#### Task instructions:
Among the lines below, restate word for word only those from the line with "Modelling choices, once" through the line with "Module Str.", with both end lines kept.

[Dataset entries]
(** * draconsulta: the booking server ([server.js])

    A shallow embedding of the appointment server: the JSON document on
    disk ([readBookings], [saveBookings]) and the three API handlers
    ([POST /api/book], [GET /api/bookings], [/api/delete]).

    The handlers are a few lines each; what they do is decided by the
    platform functions they call, so these are embedded as well, following
    ECMA-262 and ECMA-404: [JSON.parse], [JSON.stringify] (with and without
    indentation), [Number] applied to a string, [Number::toString],
    [Date.prototype.toISOString], strict equality and property access.

    Modelling choices, once and for all:
    - a JavaScript string is the list of its UTF-16 code units ([N]);
    - a finite Number is kept in the form [Number::toString] is specified
      with: a sign, the shortest digit string [s] and the position [n] of the
      decimal point, standing for 0.s * 10^n.  No arithmetic is ever done on
      numbers by the server (they are parsed, printed and compared), so the
      binary64 rounding of literals that carry more than 15 significant
      digits or lie outside the normal range of binary64, and overflow to
      Infinity, are outside this embedding;
    - the file system is the one document [bookings.json], held as the
      string [readFileSync(_, 'utf8')] returns; a failing [writeFileSync] is
      an input of the model;
    - a request is what the listener sees of it: the method, the url, the
      search parameters of the url, and the chunks of the body as strings;
      the clock is read twice by a booking, and both readings are inputs.

    The file has two parts: the definitions, module by module ([Str], [Num],
    [Json], [Clock], [Server]), then the theorems; the statements the
    specification is checked against are in the last module, [Claims]. *)

From Stdlib Require Import List ZArith NArith Lia Bool Ascii String.
Import ListNotations.

Set Implicit Arguments.

(** ** Strings as sequences of UTF-16 code units *)

Abbreviation jsstring := (list N).

(** [lit "abc"] is the JavaScript string literal ['abc'] (ASCII only). *)
Definition lit (s : string) : jsstring :=
  map N_of_ascii (list_ascii_of_string s).

Module Str.

Fixpoint eqb (a b : jsstring) : bool :=
  match a, b with
  | [], [] => true
  | x :: a', y :: b' => N.eqb x y && eqb a' b'
  | _, _ => false
  end.

(** [String.prototype.startsWith] *)
Fixpoint startsWith (s p : jsstring) {struct p} : bool :=
  match p, s with
  | [], _ => true
  | y :: p', x :: s' => N.eqb x y && startsWith s' p'
  | _ :: _, [] => false
  end.

(** [s.length], as an integer *)
Definition length (s : jsstring) : Z := Z.of_nat (List.length s).

Definition is_digit (c : N) : bool := (48 <=? c)%N && (c <=? 57)%N.

Definition digit_char (d : N) : N := (48 + d)%N.

(** The value of a hexadecimal digit, in either case. *)
Definition hex_val (c : N) : option N :=
  if is_digit c then Some (c - 48)%N
  else if (97 <=? c)%N && (c <=? 102)%N then Some (c - 87)%N
  else if (65 <=? c)%N && (c <=? 70)%N then Some (c - 55)%N
  else None.

(** [expect c s]: what follows the character [c] at the head of [s]. *)
Definition expect (c : N) (s : jsstring) : option jsstring :=
  match s with
  | x :: r => if N.eqb x c then Some r else None
  | [] => None
  end.

(** The longest prefix of decimal digits, as digit values, and what follows. *)
Fixpoint span_digits (s : jsstring) : list N * jsstring :=
  match s with
  | c :: r =>
      if is_digit c then
        let (ds, r') := span_digits r in ((c - 48)%N :: ds, r')
      else ([], s)
  | [] => ([], [])
  end.

End Str.

(** ** Numbers *)

Module Num.

Local Open Scope N_scope.

(** A finite Number: [neg], the digits [digs] (most significant first) and
    the position [pt] of the decimal point: the value is
    (-1)^neg * 0.d1 d2 ... dk * 10^pt.  Zero has no digit. *)
Record num : Type := mkNum { neg : bool; digs : list N; pt : Z }.

Definition zero : num := mkNum false [] 0.

(** What [Number(string)] can return. *)
Inductive number : Type :=
| NaN
| Infinity (negative : bool)
| Fin (x : num).

(** Leading zeros of a digit list. *)
Fixpoint strip0 (ds : list N) : list N :=
  match ds with
  | 0 :: r => strip0 r
  | _ => ds
  end.

(** The canonical form of (-1)^neg * 0.ds * 10^pt: no leading zero, no
    trailing zero; both zeros of JavaScript are the one [zero] (they are
    [===] and print alike). *)
Definition canon (sg : bool) (ds : list N) (p : Z) : num :=
  let ds1 := strip0 ds in
  let p1 := (p - Z.of_nat (List.length ds - List.length ds1))%Z in
  match rev (strip0 (rev ds1)) with
  | [] => zero
  | ds2 => mkNum sg ds2 p1
  end.

Definition all_digits (ds : list N) : bool := forallb (fun d => d <? 10) ds.

Definition canonical (x : num) : bool :=
  all_digits (digs x) &&
  match digs x with
  | [] => negb (neg x) && (pt x =? 0)%Z
  | d :: _ => negb (d =? 0) && negb (last (digs x) 1 =? 0)
  end.

(** Decimal digits of a natural number, most significant first. *)
Fixpoint digits_fuel (fuel : nat) (n : N) (acc : list N) : list N :=
  match fuel with
  | O => acc
  | S fuel' =>
      let acc' := (n mod 10) :: acc in
      if n / 10 =? 0 then acc' else digits_fuel fuel' (n / 10) acc'
  end.

Definition digits_of (n : N) : list N :=
  digits_fuel (S (N.to_nat (N.log2 n))) n [].

Definition value_of (ds : list N) : N :=
  fold_left (fun a d => 10 * a + d) ds 0.

Definition of_Z (z : Z) : num :=
  let ds := digits_of (Z.abs_N z) in
  canon (z <? 0)%Z ds (Z.of_nat (List.length ds)).


(** The exponent of the scientific notation: a sign, always, and digits. *)
Definition exp_string (e : Z) : jsstring :=
  (if (e <? 0)%Z then lit "-" else lit "+")
  ++ map Str.digit_char (digits_of (Z.abs_N e)).

(** [Number::toString(x)] in radix 10 (ECMA-262, 6.1.6.1.20), with [k] the
    number of digits and [n] the position of the point. *)
Definition to_string (x : num) : jsstring :=
  match digs x with
  | [] => lit "0"
  | d0 :: ds =>
      let k := Z.of_nat (List.length (digs x)) in
      let n := pt x in
      let s := map Str.digit_char (digs x) in
      (if neg x then lit "-" else []) ++
      (if (k <=? n)%Z && (n <=? 21)%Z then
         s ++ repeat 48 (Z.to_nat (n - k))
       else if (0 <? n)%Z && (n <=? 21)%Z then
         firstn (Z.to_nat n) s ++ lit "." ++ skipn (Z.to_nat n) s
       else if (-6 <? n)%Z && (n <=? 0)%Z then
         lit "0." ++ repeat 48 (Z.to_nat (- n)) ++ s
       else
         match ds with
         | [] => [Str.digit_char d0] ++ lit "e" ++ exp_string (n - 1)
         | _ => Str.digit_char d0 :: lit "." ++ map Str.digit_char ds
                  ++ lit "e" ++ exp_string (n - 1)
         end)
  end.

(** *** The number token of JSON (ECMA-404) *)

(** The fraction: nothing, or a point followed by at least one digit. *)
Definition lex_frac (s : jsstring) : option (list N * jsstring) :=
  match Str.expect 46 s with
  | Some r =>
      match Str.span_digits r with
      | ([], _) => None
      | (ds, r') => Some (ds, r')
      end
  | None => Some ([], s)
  end.

(** An optional sign: [true] for a minus. *)
Definition lex_sign (s : jsstring) : bool * jsstring :=
  match Str.expect 43 s with
  | Some r => (false, r)
  | None =>
      match Str.expect 45 s with
      | Some r => (true, r)
      | None => (false, s)
      end
  end.

(** The exponent: nothing, or [e]/[E], an optional sign and at least one
    digit. *)
Definition lex_exp (s : jsstring) : option (Z * jsstring) :=
  match s with
  | c :: r =>
      if (c =? 101) || (c =? 69) then
        let (sg, r1) := lex_sign r in
        match Str.span_digits r1 with
        | ([], _) => None
        | (ds, r2) =>
            let v := Z.of_N (value_of ds) in
            Some ((if sg then - v else v)%Z, r2)
        end
      else Some (0%Z, s)
  | [] => Some (0%Z, s)
  end.

(** Unsigned part: [0] or a digit string that does not start with [0],
    then fraction and exponent. *)
Definition lex_unsigned (sg : bool) (s : jsstring) : option (num * jsstring) :=
  match s with
  | c :: r =>
      if Str.is_digit c then
        let '(ip, s2) := if c =? 48 then ([0], r) else Str.span_digits s in
        match lex_frac s2 with
        | None => None
        | Some (fp, s3) =>
            match lex_exp s3 with
            | None => None
            | Some (e, s4) =>
                Some (canon sg (ip ++ fp) (Z.of_nat (List.length ip) + e), s4)
            end
        end
      else None
  | [] => None
  end.
Lemma restore_object_idem o :
  HyperspaceTravel.restore_object (HyperspaceTravel.restore_object o)
  = HyperspaceTravel.restore_object o.
Proof. destruct o as [n t v []]; reflexivity. Qed.

Lemma map_restore_object_idem l :
  map HyperspaceTravel.restore_object (map HyperspaceTravel.restore_object l)
  = map HyperspaceTravel.restore_object l.
Proof. induction l; cbn; [done|]. by rewrite restore_object_idem, IHl. Qed.

Lemma set_timers_id w : set_timers (timers w) w = w.
Proof. by destruct w. Qed.

Lemma timers_set_timers x w : timers (set_timers x w) = x.
Proof. by destruct w. Qed.

Lemma set_timers_set_timers x y w : set_timers x (set_timers y w) = set_timers x w.
Proof. by destruct w. Qed.

(** ** clearPhaseTimers in closed form *)

Lemma foldr_clear_one (l : list (string * nat)) (w : world) :
  foldr TravelSystem.clear_one w l =
  set_timers (filter (fun t => timer_id t ∉ live l) (timers w)) w.
Proof.
  induction l as [|[k id] l IH].
  - change (foldr TravelSystem.clear_one w []) with w.
    rewrite filter_all; [by rewrite set_timers_id|].
    intros t. change (live []) with (@nil nat). apply not_elem_of_nil.
  - change (foldr TravelSystem.clear_one w ((k, id) :: l))
      with (TravelSystem.clear_one (k, id) (foldr TravelSystem.clear_one w l)).
    rewrite IH. unfold TravelSystem.clear_one, clearTimeout, live.
    change ((k, id).2) with id. change (map snd ((k, id) :: l)) with (id :: map snd l).
    rewrite timers_set_timers, set_timers_set_timers.
    case_bool_decide as Hid.
    + rewrite filter_cons_False by (intros H; by apply H). done.
    + rewrite filter_cons_True by done. f_equal.
      rewrite list_filter_filter. apply list_filter_iff.
      intros t. rewrite not_elem_of_cons. tauto.
Qed.

Lemma clearPhaseTimers_eq w :
  TravelSystem.clearPhaseTimers w =
  set_timers (kept (phaseTimers (ts w)) (timers w)) (on_ts (set_phaseTimers ∅) w).
Proof.
  unfold TravelSystem.clearPhaseTimers. rewrite foldr_clear_one. by destruct w.
Qed.

Lemma kept_empty l : kept ∅ l = l.
Proof.
  unfold kept. rewrite map_to_list_empty. apply filter_all.
  intros t. apply not_elem_of_nil.
Qed.


Lemma live_elem (m : gmap string nat) (name : string) (id : nat) :
  m !! name = Some id -> id ≠ 0%nat -> id ∈ live (map_to_list m).
Proof.
  intros Hm Hid. unfold live. apply list_elem_of_filter. split; [done|].
  apply list_elem_of_fmap. exists (name, id). split; [done|].
  by apply elem_of_map_to_list.
Qed.

Lemma kept_not_registered (m : gmap string nat) (l : list timer) name id t :
  m !! name = Some id -> id ≠ 0%nat -> t ∈ kept m l -> timer_id t ≠ id.
Proof.
  intros Hm Hid Ht. unfold kept in Ht. apply list_elem_of_filter in Ht as [Hn _].
  intros Heq. apply Hn. rewrite Heq. by eapply live_elem.
Qed.

(** ** Tactics *)

(** Name every field of a world, so that the booleans a method branches on
    can be split before the method is evaluated. *)
Ltac open_world w :=
  destruct w as
    [c q n [trav tphase tsel tstart torig tpt] [vis csel ohid oent bdis mname]
       [act hphase hsel hstart warp gvis strs appr snap bs co]
       [playing cur ctx files] [bg fg cc ca cp cq objs]
       [dca doh dti dbo drb drl dsd dpe dpi dct dfo] [aie aar acq acl]].
(** * AccessWash web portal: tenant-scoped session and API-access core

    A shallow embedding of
      - [lib/utils/api-client.ts]    (class [ApiClient], [createApiClient]),
      - the auth store               ([useAuthStore]),
      - [middleware.ts]              ([middleware]),
      - the tenant hook              ([useTenant]),
    together with the properties of the specification that concern them.

    The program is TypeScript running on a JavaScript engine.  Values that
    come from the network or from [JSON.parse] are untyped at run time, so
    they are modelled by a small universe of JavaScript values with the
    engine's truthiness, string conversion and property access.  The browser
    (cookie jar, [window.location]), the network and the log of effects form
    an explicit world that every operation threads through an exception and
    state monad. *)

From Stdlib Require Import ZArith String Ascii List Bool Lia DecimalString.
From stdpp Require Import base option gmap strings list.

Import ListNotations.
Local Set Warnings "-register-all".
Local Open Scope string_scope.
Local Open Scope Z_scope.

(** ** JavaScript values *)

(** The values a response body, a cookie payload or a store field can hold.
    Numbers are the integers (a JSON body of this API carries strings,
    booleans and counters): [JNum n] is the Number value for [n], the double
    nearest to it, which is [n] itself up to 2^53.  The program never
    calculates with or compares the numbers of a body; it tests their
    truthiness and converts them to strings.  An object is the list of its
    own enumerable properties in insertion order; no value is a function. *)
Inductive jsval : Type :=
| JUndefined
| JNull
| JBool (b : bool)
| JNum (n : Z)
| JStr (s : string)
| JArr (items : list jsval)
| JObj (fields : list (string * jsval)).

#### Result of the task:
    Modelling choices, once and for all:
    - a JavaScript string is the list of its UTF-16 code units ([N]);
    - a finite Number is kept in the form [Number::toString] is specified
      with: a sign, the shortest digit string [s] and the position [n] of the
      decimal point, standing for 0.s * 10^n.  No arithmetic is ever done on
      numbers by the server (they are parsed, printed and compared), so the
      binary64 rounding of literals that carry more than 15 significant
      digits or lie outside the normal range of binary64, and overflow to
      Infinity, are outside this embedding;
    - the file system is the one document [bookings.json], held as the
      string [readFileSync(_, 'utf8')] returns; a failing [writeFileSync] is
      an input of the model;
    - a request is what the listener sees of it: the method, the url, the
      search parameters of the url, and the chunks of the body as strings;
      the clock is read twice by a booking, and both readings are inputs.

    The file has two parts: the definitions, module by module ([Str], [Num],
    [Json], [Clock], [Server]), then the theorems; the statements the
    specification is checked against are in the last module, [Claims]. *)

From Stdlib Require Import List ZArith NArith Lia Bool Ascii String.
Import ListNotations.

Set Implicit Arguments.

(** ** Strings as sequences of UTF-16 code units *)

Abbreviation jsstring := (list N).

(** [lit "abc"] is the JavaScript string literal ['abc'] (ASCII only). *)
Definition lit (s : string) : jsstring :=
  map N_of_ascii (list_ascii_of_string s).

Module Str.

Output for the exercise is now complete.